(Stored items from a collection)
Lemma get_quizzes_run_any (page : option Z) (body : gmap string pyval)
    (rnd : nat) (st : store) :
  serve (get_quizzes (mkRequest page (Some body)) rnd) st
  = (quiz_answer rnd body st, st).
Proof.
  unfold get_quizzes, py_get, quiz_answer. simpl get_json. run_monad.
  destruct (default PNone (body !! "quiz_category")) as [a|category];
    [reflexivity|].
  unfold py_getitem. run_monad.
  destruct (category !! "id") as [selector|]; [|reflexivity].
  unfold fresh_any.
  destruct (default PNone (body !! "previous_questions")) as [[| b | z | s | asked]|d];
    simpl previous_length; unfold py_len; run_monad;
    destruct (py_eq_int selector 0) eqn:Hsel; try reflexivity.
  - destruct (Z.of_nat (String.length s) =? 0).
    + generalize (order_by_id (questions st)) as pool. intros pool.
      finish_draw rnd pool (category !! "type").
    + reflexivity.
  - destruct (Z.of_nat (String.length s) =? 0).
    + generalize (List.filter (category_is (py_str selector)) (questions st)) as pool.
      intros pool. finish_draw rnd pool (category !! "type").
    + reflexivity.
  - destruct (Z.of_nat (length asked) =? 0).
    + generalize (order_by_id (questions st)) as pool. intros pool.
      finish_draw rnd pool (category !! "type").
    + reflexivity.
  - destruct (Z.of_nat (length asked) =? 0).
    + generalize (List.filter (category_is (py_str selector)) (questions st)) as pool.
      intros pool. finish_draw rnd pool (category !! "type").
    + simpl.
      generalize (List.filter
                    (fun q => category_is (py_str selector) q
                              && negb (bool_decide (q_id q ∈ asked)))
                    (questions st)) as pool.
      intros pool. finish_draw rnd pool (category !! "type").
  - destruct (Z.of_nat (size d) =? 0).
    + generalize (order_by_id (questions st)) as pool. intros pool.
      finish_draw rnd pool (category !! "type").
    + reflexivity.
  - destruct (Z.of_nat (size d) =? 0).
    + generalize (List.filter (category_is (py_str selector)) (questions st)) as pool.
      intros pool. finish_draw rnd pool (category !! "type").
    + reflexivity.
Qed.
(** * unitCell: property resolution and derived quantities of a unit cell

    A shallow embedding of [src/unitCell.py] (class [unitCell]).

    Conventions of the embedding:
    - a Python number ([int] or [float]) is an exact rational [Q]; binary
      rounding and overflow of floating point are not modelled, decimal
      formatting ([{:f}], [{:e}]) and the integer cast of numpy are;
    - a Python exception is a value of [exn]; a method is a computation in
      the monad [M], which threads the object, the store of list objects
      and what was printed, and keeps the effects made before a raise;
    - [eval], and sympy's [integrate], are parameters of the development. *)

From Stdlib Require Import Ascii ZArith QArith Qround Qabs Qpower Reals Qreals Psatz.
From stdpp Require Import base strings gmap list pretty.

Local Open Scope Z_scope.
Local Open Scope Q_scope.

(** ** Numbers and their decimal formatting *)

(** Rounding to the nearest integer, ties to the even one: the rounding of
    Python's number formatting. *)
Definition round_half_even (q : Q) : Z :=
  let f := Qfloor q in
  match Qcompare (q - inject_Z f) (1 # 2) with
  | Lt => f
  | Gt => (f + 1)%Z
  | Eq => if Z.even f then f else (f + 1)%Z
  end.

(** [pad0 n s]: [s] padded with zeros on the left up to [n] characters. *)
Definition pad0 (n : nat) (s : string) : string :=
  String.concat "" (replicate (n - String.length s) "0") +:+ s.

(** The digits of a fixed-point number given in units of [10^-6]:
    integer part, point, six decimals. *)
Definition digits6 (units : Z) : string :=
  pretty (Z.abs units / 1000000)%Z +:+ "." +:+
  pad0 6 (pretty (Z.abs units mod 1000000)%Z).

Definition sign_text (q : Q) : string :=
  if Qlt_le_dec q 0 then "-" else "".

(** ['{:f}'.format(q)]: six decimals. [units_f q] is the printed number in
    units of [10^-6], [value_f q] the number the text denotes. *)
Definition units_f (q : Q) : Z := round_half_even (q * 1000000).

Definition format_f (q : Q) : string :=
  sign_text q +:+ digits6 (units_f q).

Definition value_f (q : Q) : Q := Qred (units_f q # 1000000).

(** [ilog10 n]: the number of decimal digits of [n >= 1], minus one. *)
Fixpoint ilog10_aux (fuel : nat) (n : Z) : Z :=
  match fuel with
  | O => 0%Z
  | S fuel' =>
      if (n <? 10)%Z then 0%Z else (1 + ilog10_aux fuel' (n / 10))%Z
  end.

Definition ilog10 (n : Z) : Z :=
  ilog10_aux (S (Z.to_nat (Z.log2 n))) n.

Definition pow10 (k : Z) : Q := Qpower 10 k.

Task instructions:
Find the string "pretty" in the entries above and return each line that holds it.

Solved problem:
From stdpp Require Import base strings gmap list pretty.
  pretty (Z.abs units / 1000000)%Z +:+ "." +:+
  pad0 6 (pretty (Z.abs units mod 1000000)%Z).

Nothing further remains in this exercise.